Social protection
Social protection is a prerequisite for poverty alleviation and for inclusive and sustainable development.
Developing and emerging countries are increasingly investing in social protection. These investments aim to combat hunger and poverty and to reduce social inequality. Furthermore, social protection contributes to an inclusive economic development.
The World Bank estimates that around 767 million people worldwide live below the poverty line. Many of them have no access to adequate social protection. They have no protection whatsoever against loss of income due to illness, age, disability or bad harvests. But even for many of those above the poverty line – in the informal economy, for example – a lack of social protection systems means that their development opportunities are limited due to the fact that they have to keep savings readily available and can only make limited investments to secure their livelihoods.

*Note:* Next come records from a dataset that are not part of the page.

(** What a handoff carries. *)
Lemma proxied_admitted spec c t d effects d' c' b rq ip scheme id st ov :
  serving spec c -> start c t d = (Ok (effects, d'), c') ->
  Proxied b rq ip scheme id st ov ∈ effects ->
  exists host site vc a,
    admitted c c' (served (listener_protocol (dp_security d)) (dp_listener_port d) (spec_sites spec)) t d host site vc a /\
    b = vc_backend vc /\ ov = vc_overload vc /\ rq = forwarded_request (dp_request d) a /\
    ip = dp_client_ip d /\ scheme = forwarded_scheme (dp_security d) /\ id = dp_request_id d.
Proof.
  intros Hs Hst Hin. apply serving_current in Hs.
  pose proof (start_cases spec c t d Hs) as Ho. rewrite Hst in Ho.
  inversion Ho as [pre resp c1 c2 d1 Hd Hpre Hd1 Hc|host site vc vh a c2 Had Hcv Hc]; subst.
  - exfalso. apply elem_of_app in Hin as [Hin|[[? ?]|?]%complete_effects]; [|done|done].
    destruct Hpre as [->|(? & ? & ? & ->)]; set_solver.
  - exists host, site, vc, a. destruct Hcv as (_ & Hb & Hov & _).
    assert (Hnot : Proxied b rq ip scheme id st ov ∉ site_resolved vh host d)
      by (unfold site_resolved; case_match; set_solver).
    apply elem_of_app in Hin as [Hin|Hin]; [done|]. apply list_elem_of_singleton in Hin. injection Hin as -> -> -> -> -> -> ->.
    by split_and!.
Qed.

(** ** Main theorems *)

(** C10: only admitted requests reach a backend.  If the dispatcher hands a
    request to the proxy, while the server runs an accepted configuration, then
    the request has one valid Host header; the listener's sites route that host
    to the site whose backend and limits are passed on; over HTTPS the
    certificate covers the host and the SNI name belongs to the same site; the
    target is in origin form (or [*] for OPTIONS) and the method is not CONNECT;
    the site's policy, in the state all earlier requests left its rate limiter in, let
    it pass, and the state that evaluation left is the one the next request meets; the
    site's URL authentication allowed it; and what is passed on is the request itself,
    with the rewritten target if the authentication gave one.  Whatever the outcome,
    the policy of every other site is as before, and that of the request's site is as
    before or evaluated once on this request. *)
Theorem dispatch_forwards_only_admitted spec c t d effects d' c' :
  serving spec c -> start c t d = (Ok (effects, d'), c') ->
  threads c c' t d /\
  forall b rq ip scheme id st ov, In (Proxied b rq ip scheme id st ov) effects ->
  exists host site vc a,
    admitted c c' (served (listener_protocol (dp_security d)) (dp_listener_port d) (spec_sites spec))
      t d host site vc a /\
    b = vc_backend vc /\ ov = vc_overload vc /\ rq = forwarded_request (dp_request d) a /\
    rq_target rq = (if bool_decide (rewritten_target a = []) then rq_target (dp_request d) else rewritten_target a) /\
    ip = dp_client_ip d /\ scheme = forwarded_scheme (dp_security d) /\ id = dp_request_id d.
Proof.
  intros Hs Hst. split; [pose proof (start_threads c t d) as Ht; by rewrite Hst in Ht|].
  intros b rq ip scheme id st ov Hin%list_elem_of_In.
  destruct (proxied_admitted _ _ _ _ _ _ _ _ _ _ _ _ _ _ Hs Hst Hin) as (host & site & vc & a & Had & Hb & Hov & Hrq & Hrest).
  exists host, site, vc, a. rewrite Hrq. split_and!; try done; try apply Hrest.
  unfold forwarded_request. case_bool_decide; [done|apply target_set].
Qed.

(** C28: the dispatcher always comes to an end.  While the server runs an
    accepted configuration, [start] never throws, whatever the request, and an
    answer it gives itself has one of the documented statuses, with a Location
    exactly when it is a redirect. *)
Theorem dispatch_never_throws spec c t d :
  serving spec c ->
  exists effects d', (start c t d).1 = Ok (effects, d') /\
    forall resp, In (Completed resp) effects -> documented resp.
Proof.
  intros Hs. apply serving_current in Hs. destruct (start_cases spec c t d Hs) as [pre resp c1 c' d1 Hd Hpre| ].
  - eexists _, _. split; [done|]. intros resp' Hin%list_elem_of_In.
    apply elem_of_app in Hin as [Hin|[[? ?]|Hin]%complete_effects]; [|done|].
    + destruct Hpre as [->|(? & ? & ? & ->)]; set_solver.
    + injection Hin as ->. unfold with_request_id. by case_bool_decide.
  - eexists _, _. split; [done|]. intros resp' Hin%list_elem_of_In.
    apply elem_of_app in Hin as [Hin|Hin]; [|set_solver].
    unfold site_resolved in Hin. case_match; set_solver.
Qed.

(** ** One answer per request *)

(** What may happen around [start]: cancellation and the end of a proxied
    stream. *)
Inductive SideOp := DoCancel | DoStream (now st bytes : Z).

Fixpoint run_side (c : Config) (ops : list SideOp) (d : Dispatcher R) : list (Effect R) * Dispatcher R :=
  match ops with
  | [] => ([], d)
  | op :: rest =>
      let '(e, d') := match op with
                      | DoCancel => ([], cancel d)
                      | DoStream now st bytes => complete_stream c now st bytes d
                      end in
      let '(es, d'') := run_side c rest d' in (e ++ es, d'')
  end.

Definition is_answer (e : Effect R) : bool := match e with Completed _ => true | _ => false end.
Definition is_log (e : Effect R) : bool := match e with AccessLogged _ => true | _ => false end.
Definition is_handoff (e : Effect R) : bool := match e with Proxied _ _ _ _ _ _ _ => true | _ => false end.
Definition count_effects (p : Effect R -> bool) (es : list (Effect R)) : nat :=
  length (filter (fun e => p e = true) es).

Lemma count_effects_app p es es' : count_effects p (es ++ es') = (count_effects p es + count_effects p es')%nat.
Proof. unfold count_effects. by rewrite filter_app, length_app. Qed.

(** How a call moves the dispatcher: it logs exactly when it completes it, and
    answers at most then. *)
Record moves (d d' : Dispatcher R) (es : list (Effect R)) : Prop := {
  mv_log : (count_effects is_log es + (if dp_completed d && dp_logger d then 1 else 0) =
            if dp_completed d' && dp_logger d' then 1 else 0)%nat;
  mv_answer : (count_effects is_answer es + (if dp_completed d then 1 else 0) <=
               if dp_completed d' then 1 else 0)%nat;
  mv_logger : dp_logger d' = dp_logger d
}.

Lemma moves_trans d1 d2 d3 es es' : moves d1 d2 es -> moves d2 d3 es' -> moves d1 d3 (es ++ es').
Proof. intros [? ? ?] [? ? ?]. split; rewrite ?count_effects_app; [lia|lia|congruence]. Qed.

Lemma complete_moves c now resp (d : Dispatcher R) :
  moves d (complete c now resp d).2 (complete c now resp d).1 /\
  count_effects is_handoff (complete c now resp d).1 = 0%nat.
Proof.
  unfold complete, log_access. destruct (dp_completed d) eqn:E; cbn.
  - split; [split; cbn; rewrite ?E; lia || done|done].
  - destruct (dp_logger d) eqn:El, (dp_on_complete d); split; try (by vm_compute);
      split; cbn; rewrite ?E, ?El; try done; vm_compute; lia.
Qed.

Lemma stream_moves c now st bytes (d : Dispatcher R) :
  moves d (complete_stream c now st bytes d).2 (complete_stream c now st bytes d).1 /\
  count_effects is_answer (complete_stream c now st bytes d).1 = 0%nat.
Proof.
  unfold complete_stream, log_access. destruct (dp_completed d) eqn:E; cbn.
  - split; [split; cbn; rewrite ?E; lia || done|done].
  - destruct (dp_logger d) eqn:El; split; try (by vm_compute);
      split; cbn; rewrite ?E, ?El; try done; vm_compute; lia.
Qed.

The United Nations 2030 Agenda explicitly mentions social protection in five of the 17 Sustainable Development Goals (SDGs). Social protection measures further fall in line with the Agenda’s principle of ‘leave no one behind’.
There is an international agreement that people must have a certain minimum income guarantee to live in order to participate in economic and social development. Basic social protection programmes explicitly seek to provide this minimum level of income for the poor. They especially have the goal to prevent poverty automatically being passed on from one generation to the next.
To break the vicious circle, GIZ works on behalf of the German Federal Ministry for Economic Cooperation and Development (BMZ) to expand social protection systems in its partner countries.
- It promotes the (further) development of solidarity-based systems for financing, good health care and the expansion of basic social protection systems and public employment programmes.
- It supports partner countries’ institutions in developing efficient procedures for managing and providing services.
- It supports training measures for members of staff in partner institutions at all system levels – from administrators to social workers.
- It promotes the use of digital technologies – from the identification of target groups for programmes to the payment of transfers.
- It works to ensure that the various programmes are brought together to form a coherent, multi-disciplinary social policy for all citizens.